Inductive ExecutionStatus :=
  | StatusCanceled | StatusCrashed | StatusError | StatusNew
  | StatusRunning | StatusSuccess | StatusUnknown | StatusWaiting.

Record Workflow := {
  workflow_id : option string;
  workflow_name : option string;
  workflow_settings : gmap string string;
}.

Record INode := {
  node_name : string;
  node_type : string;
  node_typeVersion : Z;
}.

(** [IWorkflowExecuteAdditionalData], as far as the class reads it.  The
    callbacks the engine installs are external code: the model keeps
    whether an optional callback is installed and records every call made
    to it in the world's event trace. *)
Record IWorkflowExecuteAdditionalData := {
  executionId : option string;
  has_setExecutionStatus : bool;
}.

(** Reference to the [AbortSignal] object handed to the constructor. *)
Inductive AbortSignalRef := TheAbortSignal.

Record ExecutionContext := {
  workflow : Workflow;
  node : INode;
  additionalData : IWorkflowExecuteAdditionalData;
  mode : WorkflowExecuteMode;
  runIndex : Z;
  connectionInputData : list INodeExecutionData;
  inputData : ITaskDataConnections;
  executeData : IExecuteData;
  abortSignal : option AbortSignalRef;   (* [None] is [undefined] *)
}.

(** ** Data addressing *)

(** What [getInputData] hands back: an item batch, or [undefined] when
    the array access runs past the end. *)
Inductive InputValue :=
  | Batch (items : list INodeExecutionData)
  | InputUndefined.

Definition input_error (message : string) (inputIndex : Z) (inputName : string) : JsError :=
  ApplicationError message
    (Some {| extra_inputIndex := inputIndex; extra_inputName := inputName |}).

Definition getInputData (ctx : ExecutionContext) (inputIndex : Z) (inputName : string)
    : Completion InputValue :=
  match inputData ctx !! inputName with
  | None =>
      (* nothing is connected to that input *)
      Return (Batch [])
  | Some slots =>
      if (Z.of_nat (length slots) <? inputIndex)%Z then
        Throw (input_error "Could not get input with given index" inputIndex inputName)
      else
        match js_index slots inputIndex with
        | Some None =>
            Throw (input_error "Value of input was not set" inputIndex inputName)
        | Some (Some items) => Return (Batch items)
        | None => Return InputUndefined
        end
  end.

══════════

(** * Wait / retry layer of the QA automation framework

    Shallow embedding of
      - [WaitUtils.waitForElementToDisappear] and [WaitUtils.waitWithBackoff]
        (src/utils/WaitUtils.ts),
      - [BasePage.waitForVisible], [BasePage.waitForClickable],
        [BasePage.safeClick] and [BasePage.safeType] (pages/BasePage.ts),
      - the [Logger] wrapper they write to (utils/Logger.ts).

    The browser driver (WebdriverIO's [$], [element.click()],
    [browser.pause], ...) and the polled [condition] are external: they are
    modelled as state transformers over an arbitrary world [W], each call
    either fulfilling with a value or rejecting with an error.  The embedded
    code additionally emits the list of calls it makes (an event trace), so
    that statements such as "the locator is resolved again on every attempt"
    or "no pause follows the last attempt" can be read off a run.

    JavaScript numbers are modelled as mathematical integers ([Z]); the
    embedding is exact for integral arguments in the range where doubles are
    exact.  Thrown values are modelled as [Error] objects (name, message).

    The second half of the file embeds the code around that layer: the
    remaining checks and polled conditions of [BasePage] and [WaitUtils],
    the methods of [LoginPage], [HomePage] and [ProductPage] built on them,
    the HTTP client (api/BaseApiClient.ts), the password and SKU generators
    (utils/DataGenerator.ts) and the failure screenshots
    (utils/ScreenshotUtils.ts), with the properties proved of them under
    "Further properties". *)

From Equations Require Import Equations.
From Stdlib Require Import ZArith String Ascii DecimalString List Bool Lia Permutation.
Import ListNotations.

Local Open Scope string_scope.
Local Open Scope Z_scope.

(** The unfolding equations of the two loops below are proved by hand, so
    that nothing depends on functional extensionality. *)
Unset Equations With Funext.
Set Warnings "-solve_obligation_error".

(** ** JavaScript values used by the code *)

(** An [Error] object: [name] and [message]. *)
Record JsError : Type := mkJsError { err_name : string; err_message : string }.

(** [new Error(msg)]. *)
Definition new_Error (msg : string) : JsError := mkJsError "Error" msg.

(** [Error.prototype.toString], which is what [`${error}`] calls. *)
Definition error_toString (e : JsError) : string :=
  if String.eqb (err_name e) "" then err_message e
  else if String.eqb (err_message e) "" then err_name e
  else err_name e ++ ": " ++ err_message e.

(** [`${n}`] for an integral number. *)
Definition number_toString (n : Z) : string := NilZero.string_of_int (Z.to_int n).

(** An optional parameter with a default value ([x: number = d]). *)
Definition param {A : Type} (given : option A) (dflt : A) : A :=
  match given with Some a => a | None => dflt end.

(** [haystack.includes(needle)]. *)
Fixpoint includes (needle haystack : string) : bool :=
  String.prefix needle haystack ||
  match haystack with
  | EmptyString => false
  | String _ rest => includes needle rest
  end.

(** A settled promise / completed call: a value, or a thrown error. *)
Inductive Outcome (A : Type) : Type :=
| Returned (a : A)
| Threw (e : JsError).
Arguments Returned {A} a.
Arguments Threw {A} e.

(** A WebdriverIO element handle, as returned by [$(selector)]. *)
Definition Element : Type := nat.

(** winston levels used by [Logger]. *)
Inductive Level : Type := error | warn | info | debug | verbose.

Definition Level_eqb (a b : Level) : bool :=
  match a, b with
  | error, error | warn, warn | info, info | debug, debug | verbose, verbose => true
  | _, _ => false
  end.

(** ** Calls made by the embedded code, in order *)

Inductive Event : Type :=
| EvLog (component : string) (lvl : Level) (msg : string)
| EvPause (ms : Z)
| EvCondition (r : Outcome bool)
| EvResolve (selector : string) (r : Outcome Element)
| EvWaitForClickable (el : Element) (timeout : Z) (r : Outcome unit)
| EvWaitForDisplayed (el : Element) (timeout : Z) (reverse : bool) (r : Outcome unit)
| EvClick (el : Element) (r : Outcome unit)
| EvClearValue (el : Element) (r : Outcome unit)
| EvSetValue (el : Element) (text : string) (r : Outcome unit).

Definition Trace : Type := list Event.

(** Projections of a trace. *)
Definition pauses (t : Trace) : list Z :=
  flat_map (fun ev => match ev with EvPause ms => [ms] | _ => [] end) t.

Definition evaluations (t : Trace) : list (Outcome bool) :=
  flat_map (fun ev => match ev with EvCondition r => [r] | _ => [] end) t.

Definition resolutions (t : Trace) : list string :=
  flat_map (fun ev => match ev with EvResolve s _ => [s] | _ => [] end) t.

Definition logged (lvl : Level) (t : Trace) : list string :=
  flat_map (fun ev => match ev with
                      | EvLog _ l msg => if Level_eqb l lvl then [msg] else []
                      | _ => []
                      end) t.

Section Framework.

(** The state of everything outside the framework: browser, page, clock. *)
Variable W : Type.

══════════

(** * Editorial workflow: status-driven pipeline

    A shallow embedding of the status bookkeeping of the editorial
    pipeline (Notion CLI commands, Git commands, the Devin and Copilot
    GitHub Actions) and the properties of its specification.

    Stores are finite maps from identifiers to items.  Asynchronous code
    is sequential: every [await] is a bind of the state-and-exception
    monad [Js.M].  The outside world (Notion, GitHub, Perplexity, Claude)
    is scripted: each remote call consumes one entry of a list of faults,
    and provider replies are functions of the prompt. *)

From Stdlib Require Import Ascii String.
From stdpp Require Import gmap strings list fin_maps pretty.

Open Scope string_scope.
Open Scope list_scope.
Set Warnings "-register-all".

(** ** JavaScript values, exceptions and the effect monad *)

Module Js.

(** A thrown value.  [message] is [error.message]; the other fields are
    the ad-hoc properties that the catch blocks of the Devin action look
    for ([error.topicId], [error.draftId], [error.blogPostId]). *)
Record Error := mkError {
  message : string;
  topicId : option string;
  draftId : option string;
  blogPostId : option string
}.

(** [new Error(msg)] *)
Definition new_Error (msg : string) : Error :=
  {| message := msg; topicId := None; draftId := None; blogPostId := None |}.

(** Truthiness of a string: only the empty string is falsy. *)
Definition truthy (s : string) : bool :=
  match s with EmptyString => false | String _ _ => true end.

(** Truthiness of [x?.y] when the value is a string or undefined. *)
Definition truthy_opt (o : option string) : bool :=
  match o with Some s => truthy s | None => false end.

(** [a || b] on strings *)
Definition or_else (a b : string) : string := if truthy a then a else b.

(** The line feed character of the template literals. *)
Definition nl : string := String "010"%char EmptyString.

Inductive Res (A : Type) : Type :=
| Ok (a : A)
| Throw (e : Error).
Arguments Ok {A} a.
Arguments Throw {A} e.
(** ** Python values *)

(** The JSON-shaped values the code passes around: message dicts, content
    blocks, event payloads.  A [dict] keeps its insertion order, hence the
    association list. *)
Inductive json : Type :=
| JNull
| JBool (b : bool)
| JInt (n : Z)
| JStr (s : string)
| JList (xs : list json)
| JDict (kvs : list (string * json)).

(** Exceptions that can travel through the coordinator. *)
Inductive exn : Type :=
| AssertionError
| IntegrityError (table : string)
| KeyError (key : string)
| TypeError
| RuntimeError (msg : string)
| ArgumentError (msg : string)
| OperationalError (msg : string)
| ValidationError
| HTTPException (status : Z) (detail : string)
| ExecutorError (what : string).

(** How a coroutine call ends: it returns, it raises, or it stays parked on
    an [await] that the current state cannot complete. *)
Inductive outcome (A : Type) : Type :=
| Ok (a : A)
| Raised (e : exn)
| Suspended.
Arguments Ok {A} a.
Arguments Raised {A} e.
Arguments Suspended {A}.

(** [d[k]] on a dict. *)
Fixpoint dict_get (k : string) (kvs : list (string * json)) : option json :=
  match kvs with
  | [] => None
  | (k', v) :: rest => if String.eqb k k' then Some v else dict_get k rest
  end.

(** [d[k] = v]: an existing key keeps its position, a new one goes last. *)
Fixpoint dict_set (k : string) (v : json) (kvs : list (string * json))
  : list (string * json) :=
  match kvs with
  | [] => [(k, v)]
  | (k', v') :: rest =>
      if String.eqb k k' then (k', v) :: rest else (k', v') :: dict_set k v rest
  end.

══════════

_PROBLEM STATEMENT_
Only the lines above from the one with "the methods of" up to and including the one with "Local Open Scope Z_scope." should be repeated, exactly as written.

_WRITTEN SOLUTION_
    the methods of [LoginPage], [HomePage] and [ProductPage] built on them,
    the HTTP client (api/BaseApiClient.ts), the password and SKU generators
    (utils/DataGenerator.ts) and the failure screenshots
    (utils/ScreenshotUtils.ts), with the properties proved of them under
    "Further properties". *)

From Equations Require Import Equations.
From Stdlib Require Import ZArith String Ascii DecimalString List Bool Lia Permutation.
Import ListNotations.

Local Open Scope string_scope.
Local Open Scope Z_scope.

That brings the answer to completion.